By KEVIN MOBLEY – Junior Copying Editor
Chris Borland’s decision to quit football due to concerns regarding traumatic brain injury is rational. But what about those who can’t?
A dark, hazy cloud of criticism and doubt has been cast in recent years over the National Football League, and football at all levels, in regards to concussion treatment and protocol.
In 2012, the suicide and ensuing biopsy of 12-time NFL Pro Bowl linebacker Junior Seau revealed that his brain had developed chronic traumatic encephalopathy (CTE), piquing the fears of players, parents and spectators alike.
The scathing PBS Frontline documentary League of Denial: The NFL’s Concussion Crisis, which aired in September 2014, confirmed those fears. The investigation reported that 76 of 79 deceased NFL players examined had tested positive for CTE, a degenerative brain disease that has been linked to brain trauma accumulated while playing football over an extended period of time.
Now, almost three years later, 24-year-old NFL linebacker and rookie sensation Chris Borland is calling it quits because of these exact anxieties, sending shockwaves through the sport.

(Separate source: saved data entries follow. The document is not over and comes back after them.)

(** ** What is observed *)

Inductive mark :=
| Asked (t : positive) (l : list Z)             (* WriteLine of these characters *)
| Written (t : positive) (l : list Z)           (* it returns *)
| Line (t : positive) (size : Z) (l : list Z)   (* ReadLine returns them *)
| Key (c : Z).                                  (* typed *)

Definition marks_of (e : event) '((s, T) : World) : list mark :=
  match e with
  | Enter_WriteLine t line size => [Asked t (take (Z.to_nat size) line)]
  | Enter_ReadLine _ _ _ => []
  | Step t =>
      match calls (threads T) !! t with
      | Some c =>
          match statement t c (s, T) with
          | Ret (Wrote line i, _) => [Written t (take (Z.to_nat i) line)]
          | Ret (Got line n size, _) => [Line t size (take (Z.to_nat n) line)]
          | _ => []
          end
      | None => []
      end
  | World_does e => Key <$> typed_by e
  end.

Fixpoint trace (es : list event) (sT : World) : list mark :=
  match es with
  | [] => []
  | e :: es => marks_of e sT ++ match exec e sT with Ret sT => trace es sT | _ => [] end
  end.

(** The lines, in order. *)
Definition written (tr : list mark) : list (list Z) := omap (fun k => match k with Written _ l => Some l | _ => None end) tr.
Definition lines (tr : list mark) : list (list Z) := omap (fun k => match k with Line _ _ l => Some l | _ => None end) tr.
Definition keys (tr : list mark) : list Z := omap (fun k => match k with Key c => Some c | _ => None end) tr.
(** The calls that returned, with the thread and the value returned. *)
Fixpoint returned (es : list event) (st : SynchList * Calls) : list (positive * option A) :=
  match es with
  | [] => []
  | e :: es =>
      let now := match e with
        | Step t => match (fun p => statement t p st.1) <$> st.2 !! t with Some (Ret (Returned r, _)) => [(t, r)] | _ => [] end
        | _ => [] end in
      match exec e st with Ret st => now ++ returned es st | _ => now end
  end.

(** The elements that were returned, and the one that the thread with the lock has
    removed and not returned yet. *)
Definition results (l : list (positive * option A)) : list A := omap snd l.

Definition removed L (calls : Calls) : list A :=
  match lock L with
  | Some t => match calls !! t with Some (Remove_Release item) => [item] | _ => [] end
  | None => []
  end.

(** The element a call of Append carries is the argument of the caller. *)
Definition carried (args : gmap positive A) (calls : Calls) : Prop :=
  forall t item, calls !! t = Some (Append_Acquire item) \/ calls !! t = Some (Append_Append item) ->
    args !! t = Some item.

(** A statement leads from a call of Append to the same call, with the same element. *)
Lemma statement_carries t p L n L' item : statement t p L = Ret (n, L') ->
  n = At (Append_Acquire item) \/ n = At (Append_Append item) -> p = Append_Acquire item.
Proof.
  intros H Hn. destruct p; cbn in H; repeat case_match; naive_solver.
Qed.

Lemma carried_step args calls t p L n L' : carried args calls -> calls !! t = Some p ->
  statement t p L = Ret (n, L') -> carried args (proceed t n calls).
Proof.
  intros Hc Ht Hst u item Hu. rewrite proceed_alter in Hu. destruct (decide (u = t)) as [->|].
  - rewrite lookup_partial_alter_eq in Hu. apply Hc. left. rewrite Ht. f_equal.
    apply (statement_carries _ _ _ _ _ _ Hst). destruct n; cbn in Hu; [|naive_solver]. destruct Hu; [left|right]; congruence.
  - rewrite lookup_partial_alter_ne in Hu by done. by apply Hc.
Qed.

Lemma carried_enter args args' calls t p : carried args calls ->
  (forall item, p = Append_Acquire item \/ p = Append_Append item -> args' !! t = Some item) ->
  (forall u, u <> t -> args' !! u = args !! u) -> carried args' (<[t := p]> calls).
Proof.
  intros Hc Hp Hu u item H. destruct (decide (u = t)) as [->|].
  - rewrite lookup_insert_eq in H. apply Hp. naive_solver.
  - rewrite lookup_insert_ne in H by done. rewrite Hu by done. by apply Hc.
Qed.

(** The queue after a statement: what it put at the end, what it returned, and what
    is on its way back to a caller. *)
Lemma statement_queue t p L calls n L' : monitor L calls -> calls !! t = Some p -> can_run t p L = true ->
  statement t p L = Ret (n, L') ->
  removed L calls ++ Seq.items (list_ L) ++ match p with Append_Append item => [item] | _ => [] end
  = match n with Returned (Some item) => [item] | _ => [] end ++ removed L' (proceed t n calls) ++ Seq.items (list_ L').
Proof.
  intros M Ht Hr Hst. pose proof (mo_inside L calls M t p Ht) as Hi.
  assert (inside p = false -> removed L calls = []) as Hout.
  { intros Hp. unfold removed. destruct (runner_lock t p L calls M Ht Hr) as [-> | ->]; [done|]. rewrite Ht. by destruct p. }
  assert (inside p = true -> removed L calls = match p with Remove_Release item => [item] | _ => [] end) as Hin.
  { intros Hp. unfold removed. by rewrite (Hi Hp), Ht. }
  destruct p; cbn [inside] in *; rewrite ?Hout, ?Hin by done; cbn [statement] in Hst;
    try (injection Hst as <- <-); rewrite ?Release_holder by (by apply Hi);
    unfold removed, proceed, set_lock, set_list; cbn [lock list_ app]; rewrite ?Hi by done;
    rewrite ?lookup_insert_eq; rewrite ?app_nil_r; try done.
  - by rewrite Seq.items_Append.
  - unfold Signal. cbn. by rewrite Hi, lookup_insert_eq.
  - destruct (list_ L) as [|e q] eqn:El; cbn [Seq.IsEmpty] in Hst; injection Hst as <- <-.
    + unfold Wait. rewrite Release_holder by (by apply Hi). cbn. by rewrite El.
    + by rewrite Hi, lookup_insert_eq, El.
  - destruct (list_ L) as [|[k a] q]; cbn in Hst; [done|]. injection Hst as <- <-. cbn.
    by rewrite Hi, lookup_insert_eq.
Qed.

Lemma removed_enter t p L calls : monitor L calls -> calls !! t = None -> removed L (<[t := p]> calls) = removed L calls.
Proof.
  intros M Ht. unfold removed. destruct (lock L) as [u|] eqn:El; [|done].
  destruct (mo_lock L calls M u El) as (q & Hq & _). by rewrite lookup_insert_ne by congruence.
Qed.

(** ** Executions *)

Lemma run_queue es args L calls : monitor L calls -> carried args calls -> happens es (L, calls) = true ->
  exists L' calls', run es (L, calls) = Ret (L', calls') /\ monitor L' calls' /\
    removed L calls ++ Seq.items (list_ L) ++ appended es args (L, calls)
    = results (returned es (L, calls)) ++ removed L' calls' ++ Seq.items (list_ L').
Proof.
  revert args L calls. induction es as [|e es IH]; intros args L calls M Hc Hh.
  { exists L, calls. split; [done|]. split; [done|]. cbn. by rewrite app_nil_r. }
  cbn [happens] in Hh. apply andb_true_iff in Hh as [He Hh]. destruct e as [t item|t|t]; cbn [enabled] in He.
  - apply bool_decide_eq_true in He. cbn [exec run appended returned] in *.
    destruct (IH (<[t := item]> args) L (<[t := Append_Acquire item]> calls)) as (L' & calls' & Hr & M' & Hq); [by apply monitor_enter| |done|].
    { apply (carried_enter args); [done | intros ? [[= <-]|?]; [by rewrite lookup_insert_eq | done] |]. intros. by rewrite lookup_insert_ne. }
    rewrite removed_enter in Hq by done. by exists L', calls'.
  - apply bool_decide_eq_true in He. cbn [exec run appended returned] in *.
    destruct (IH args L (<[t := Remove_Acquire]> calls)) as (L' & calls' & Hr & M' & Hq); [by apply monitor_enter| |done|].
    { apply (carried_enter args); naive_solver. }
    rewrite removed_enter in Hq by done. by exists L', calls'.
  - destruct (calls !! t) as [p|] eqn:Ht; [|done]. cbn [exec run appended returned snd fst] in *. rewrite Ht in *. cbn [fmap option_fmap option_map].
    destruct (statement_monitor t p L calls M Ht He) as (n & L1 & Hst & M1 & _). rewrite Hst in *. cbn [bind] in *.
    destruct (IH args L1 (proceed t n calls)) as (L' & calls' & Hrun & M' & Hq); [done | by eapply carried_step | done |].
    exists L', calls'. split; [done|]. split; [done|]. unfold results in *. rewrite omap_app, <- (app_assoc (omap snd _)), <- Hq.
    pose proof (statement_queue t p L calls n L1 M Ht He Hst) as HQ.
    replace (match p with Append_Append _ => option_list (args !! t) | _ => [] end)
      with (match p with Append_Append item => [item] | _ => [] end)
      by (destruct p; try done; by rewrite (Hc t item) by (right; done)).
    replace (omap snd (match n with Returned r => [(t, r)] | At _ => [] end))
      with (match n with Returned (Some item) => [item] | _ => [] end) by (by destruct n as [|[]]).
    rewrite (app_assoc (Seq.items _)), (app_assoc (removed L calls)), HQ, <- !app_assoc. done.
Qed.
End SynchList.

Arguments SynchList : clear implicits.
Arguments place : clear implicits.
Arguments next : clear implicits.
Arguments event : clear implicits.


(** ** Two threads wait, a third appends *)

Module Demo.

Definition meeting : list (event nat) :=
  [Enter_Remove 1; Step 1; Step 1; Enter_Remove 2; Step 2; Step 2;
   Enter_Append 3 7%nat; Step 3; Step 3; Step 3; Step 3; Step 1; Step 1; Step 1; Step 1].

End Demo.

Borland made the obvious choice, determining that the benefits of gridiron glory, if only for but a few passing moments, do not outweigh the physical, emotional and psychological price that football players pay.
However, there are those who do not sit atop the mountain of privilege, whose income and escape from violent neighborhoods and poverty is just as vital for their families as their physical wellbeing.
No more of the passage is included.